Please repeat exactly the lines below from the one containing "is required for" down to the one containing "Definition descriptor_rounds (salt", both included, and nothing else.

(Data records)
┌──

(** The transformed string stops after the first character that is
    neither ASCII, a blank nor a decimal digit, which becomes '?'. *)
Fixpoint transform_decimal_and_space_to_ascii (s : str) : str :=
  match s with
  | [] => []
  | ch :: s' =>
      if ch <? 127 then ch :: transform_decimal_and_space_to_ascii s'
      else if Py_UNICODE_ISSPACE ch then
        32 :: transform_decimal_and_space_to_ascii s'
      else
        match Py_UNICODE_TODECIMAL ch with
        | Some d => (48 + d) :: transform_decimal_and_space_to_ascii s'
        | None => [63]
        end
  end.

Fixpoint skip_spaces (a : str) : str :=
  match a with
  | c :: a' => if Py_ISSPACE c then skip_spaces a' else a
  | [] => []
  end.

(** The digit loop: the value read, the number of digits and what is left;
    [prev_underscore] tells whether the previous character was '_'. *)
Fixpoint scan_digits (prev_underscore : bool) (value digits : N) (a : str)
  : option (N * N * str) :=
  match a with
  | c :: a' =>
      if c =? 95 then
        if prev_underscore then None
        else scan_digits true value digits a'
      else if is_digit c then
        scan_digits false (10 * value + (c - 48)) (digits + 1) a'
      else if prev_underscore then None
      else Some (value, digits, a)
  | [] => if prev_underscore then None else Some (value, digits, [])
  end.

(** An optional sign, and what follows it. *)
Definition read_sign (a : str) : Z * str :=
  match a with
  | c :: a' =>
      if c =? 43 then (1%Z, a')
      else if c =? 45 then ((-1)%Z, a')
      else (1%Z, a)
  | [] => (1%Z, a)
  end.

(** The digits up to the end, trailing blanks allowed: no leading
    underscore, at least one digit, no more digits than the limit. *)
Definition read_digits (sign : Z) (a : str) : option Z :=
  match a with
  | c :: _ =>
      if c =? 95 then None
      else
        match scan_digits false 0 0 a with
        | Some (value, digits, rest) =>
            if digits =? 0 then None
            else if (640 <? digits) && (0 <? max_str_digits)
                    && (max_str_digits <? digits) then None
            else
              match skip_spaces rest with
              | [] => Some (sign * Z.of_N value)%Z
              | _ :: _ => None
              end
        | None => None
        end
  | [] => None
  end.

Definition PyLong_FromString (a : str) : option Z :=
  let '(sign, a) := read_sign (skip_spaces a) in
  read_digits sign a.

Definition int {E} (s : str) : result E Z :=
  match PyLong_FromString (transform_decimal_and_space_to_ascii s) with
  | Some n => ret n
  | None => raise (ValueError (lit "invalid literal for int() with base 10"))
  end.
End PyInt.

(** ** Instances used to run the shim on concrete inputs

    A stand-in for passlib with the interface of the real one: it refuses
    round counts outside passlib's range and otherwise returns a crypt string
    whose digest field is a copy of the password.  It is not SHA-512; the
    theorems below hold for every primitive. *)
Definition toy_sha512_crypt (rounds : Z) (salt word : str) : unit + str :=
  if ((rounds <? 1000) || (999999999 <? rounds))%Z then inl tt
  else inr (lit "$6$" ++ salt ++ lit "$" ++ word).

(** A primitive that keeps no secret: it raises with the round count, the
    salt and the password it was called with. *)
Definition recording_sha512_crypt (rounds : Z) (salt word : str)
  : (Z * str * str) + str :=
  inl (rounds, salt, word).

(** Modelled from the spec: the decimal numeral [<N>] of a round count in a
    hash result; the printing of integers belongs to passlib, which is not
    part of the repository. *)
Definition decimal (n : Z) : str := lit (NilZero.string_of_int (Z.to_int n)).

(** Modelled from the spec: the hash result, which passlib builds and the
    repository only passes on.  It is [$6$rounds=<N>$<salt>$<digest>], or
    [$6$<salt>$<digest>] when the rounds equal the scheme default. *)
Definition crypt_string (rounds : Z) (salt digest : str) : str :=
  if (rounds =? 5000)%Z then lit "$6$" ++ salt ++ lit "$" ++ digest
  else lit "$6$rounds=" ++ decimal rounds ++ lit "$" ++ salt ++ lit "$"
           ++ digest.

(** Modelled from the spec: the SHA-512 crypt primitive
    [hash_sha512_crypt(password_text, salt_text, rounds_int)] of passlib,
    which is not part of the repository.  It returns the hash result for the
    round count and the salt it is given; [digest] is the digest field, a
    function of the three arguments. *)
Definition spec_sha512_crypt {E : Type} (digest : Z -> str -> str -> str)
           (rounds : Z) (salt word : str) : E + str :=
  inr (crypt_string rounds salt (digest rounds salt word)).

(** A Unicode table without digits beyond ASCII, and the interpreter's
    default limit on the digits of an integer literal. *)
Definition no_unicode_digits (c : codepoint) : option N := None.
Definition default_max_str_digits : N := 4300.

(** Arithmetic with comparisons, quotients and remainders by constants. *)
Ltac utf8_arith := zify; Z.to_euclidean_division_equations; lia.

(** Settles the test at the head of the goal by arithmetic and takes the
    branch. *)
Ltac utf8_test :=
  match goal with
  | |- (if ?t then _ else _) = _ =>
      let H := fresh in
      first [ assert (H : t = true) by utf8_arith
            | assert (H : t = false) by utf8_arith ];
      rewrite H; clear H; cbv beta iota
  end.

(** ** The shim *)
Section CryptCompat.
(** The errors of passlib, and
    [sha512_crypt.using(rounds=rounds, salt=salt).hash(word)]. *)
Variable E : Type.
Variable sha512_crypt : Z -> str -> str -> E + str.
Variable Py_UNICODE_TODECIMAL : codepoint -> option N.
Variable max_str_digits : N.

Definition sha512_crypt_using_hash (rounds : Z) (salt word : str)
  : result E str :=
  match sha512_crypt rounds salt word with
  | inl e => raise (PasslibError e)
  | inr h => ret h
  end.

(** [word.decode('utf-8')] when [word] is a [bytes] object. *)
Definition decode_word (word : pyword) : result E str :=
  match word with
  | Bytes b =>
      match utf8_decode b with
      | Some s => ret s
      | None => raise UnicodeDecodeError
      end
  | Text s => ret s
  end.

Definition unsupported_scheme_message (salt : str) : str :=
  lit "Only SHA-512 crypt ($6$) is supported, got: " ++ slice_to 3 salt.

Definition invalid_salt_message (salt : str) : str :=
  lit "Invalid salt format: " ++ salt.

Definition crypt (word : pyword) (salt : str) : result E str :=
  (* Convert bytes to string if needed *)
  word <- decode_word word ;;
  (* Validate salt format *)
  if negb (startswith salt (lit "$6$")) then
    raise (ValueError (unsupported_scheme_message salt))
  else
    (* Extract salt and optional rounds *)
    let parts := split salt dollar in
    if (List.length parts <? 3)%nat then
      raise (ValueError (invalid_salt_message salt))
    else
      parts_2 <- getitem parts 2 ;;
      (* Check if rounds are specified *)
      '(rounds, salt_value) <-
        (if startswith parts_2 (lit "rounds=") then
           (* Extract rounds value *)
           rounds_str <- getitem (split parts_2 equals_sign) 1 ;;
           rounds <- catch (int Py_UNICODE_TODECIMAL max_str_digits rounds_str)
                           (fun e => match e with
                                     | ValueError _ => ret 5000%Z
                                     | _ => raise e
                                     end) ;;
           salt_value <- (if (3 <? List.length parts)%nat then getitem parts 3
                          else ret []) ;;
           ret (rounds, salt_value)
         else
           ret (5000%Z, parts_2)) ;;
      (* Use passlib to generate the hash *)
      sha512_crypt_using_hash rounds salt_value word.

(** *** The module

    Importing the module either raises ImportError or binds the name
    [crypt]. *)
Inductive import_result :=
| ImportError (msg : str)
| Exports (crypt : pyword -> str -> result E str).

(** The body of the module.  [version_info] holds the integers at the head
    of [sys.version_info] (major, minor, micro); [passlib_importable] tells
    whether [from passlib.hash import sha512_crypt] succeeds, and
    [stdlib_crypt] is what [from crypt import *] gives. *)
Definition import_crypt_compat (version_info : list N)
           (passlib_importable : bool) (stdlib_crypt : import_result)
  : import_result :=
  if tuple_ge version_info [3; 13]%N then
    (* Python 3.13+ - use passlib for crypt functionality *)
    if passlib_importable then Exports crypt
    else
      ImportError
        (lit "passlib is required for crypt module compatibility in Python 3.13+. "
         ++ lit "Install it with: pip install passlib")
  else
    (* Python < 3.13 - use the standard library crypt module *)
    stdlib_crypt.

(** *** Vocabulary of the specification *)

(** The [$]-separated segments of a salt descriptor, the third one, and
    the fourth one if present, else the empty string. *)
Definition segments (salt : str) : list str := split salt dollar.

Definition third_segment (salt : str) : str := nth 2 (segments salt) [].

Definition fourth_segment_or_empty (salt : str) : str :=
  match nth_error (segments salt) 3 with
  | Some s => s
  | None => []
  end.

(** The rounds value of a third segment: what stands between its first
    and its second [=]. *)
Definition rounds_value (segment : str) : str :=
  nth 1 (split segment equals_sign) [].

(** The round count a rounds value stands for: the integer it reads as,
    or the default when it does not read as one. *)
Definition rounds_or_default (rounds_str : str) : Z :=
  match int (E:=E) Py_UNICODE_TODECIMAL max_str_digits rounds_str with
  | inr n => n
  | inl _ => 5000%Z
  end.

(** The round count and the salt material a descriptor of scheme 6 resolves
    to. *)
Definition descriptor_rounds (salt : str) : Z :=
  if startswith (third_segment salt) (lit "rounds=")
  then rounds_or_default (rounds_value (third_segment salt))
  else 5000%Z.

Definition descriptor_salt (salt : str) : str :=
  if startswith (third_segment salt) (lit "rounds=")
  then fourth_segment_or_empty salt
  else third_segment salt.

(** The reference hash of the specification,
    [hash_sha512_crypt(password_text, salt_text, rounds_int)], on the text
    of the password. *)
Definition reference_hash (password : pyword) (salt_text : str)
           (rounds : Z) : result E str :=
  password_text <- decode_word password ;;
  sha512_crypt_using_hash rounds salt_text password_text.

(** The outcome is the "Invalid salt format" ValueError of the shim. *)
Definition raises_invalid_salt_format (r : result E str) : bool :=
  match r with
  | inl (ValueError msg) => startswith msg (lit "Invalid salt format: ")
  | _ => false
  end.

(** ** Strings *)

Lemma startswith_app (p s : str) : startswith (p ++ s) p = true.
Proof.
  induction p as [|c p IH]; simpl; [reflexivity|].
  now rewrite N.eqb_refl, IH.
Qed.

Lemma startswith_inv (s p : str) :
  startswith s p = true -> exists rest, s = p ++ rest.
Proof.
  revert s; induction p as [|c p IH]; intros s H; simpl in *.
  - now exists s.
  - destruct s as [|d s]; [discriminate|].
    apply andb_true_iff in H as [Hc Hs]. apply N.eqb_eq in Hc; subst d.
    destruct (IH _ Hs) as [rest ->]. now exists rest.
Qed.

Lemma split_not_nil (s : str) (sep : codepoint) : split s sep <> [].
Proof.
  destruct s as [|c s]; simpl; [discriminate|].
  destruct (c =? sep)%N; [discriminate|].
  destruct (split s sep); discriminate.
Qed.

(** A string without the separator is its own single part. *)
Lemma split_no_sep (s : str) (sep : codepoint) :
  ~ In sep s -> split s sep = [s].
Proof.
  induction s as [|c s IH]; intros H; simpl; [reflexivity|].
  destruct (N.eqb_spec c sep) as [->|_]; [exfalso; apply H; now left|].
  rewrite IH; [reflexivity|]. intros Hin; apply H; now right.
Qed.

└──

**Answer to the problem:**
        (lit "passlib is required for crypt module compatibility in Python 3.13+. "
         ++ lit "Install it with: pip install passlib")
  else
    (* Python < 3.13 - use the standard library crypt module *)
    stdlib_crypt.

(** *** Vocabulary of the specification *)

(** The [$]-separated segments of a salt descriptor, the third one, and
    the fourth one if present, else the empty string. *)
Definition segments (salt : str) : list str := split salt dollar.

Definition third_segment (salt : str) : str := nth 2 (segments salt) [].

Definition fourth_segment_or_empty (salt : str) : str :=
  match nth_error (segments salt) 3 with
  | Some s => s
  | None => []
  end.

(** The rounds value of a third segment: what stands between its first
    and its second [=]. *)
Definition rounds_value (segment : str) : str :=
  nth 1 (split segment equals_sign) [].

(** The round count a rounds value stands for: the integer it reads as,
    or the default when it does not read as one. *)
Definition rounds_or_default (rounds_str : str) : Z :=
  match int (E:=E) Py_UNICODE_TODECIMAL max_str_digits rounds_str with
  | inr n => n
  | inl _ => 5000%Z
  end.

(** The round count and the salt material a descriptor of scheme 6 resolves
    to. *)
Definition descriptor_rounds (salt : str) : Z :=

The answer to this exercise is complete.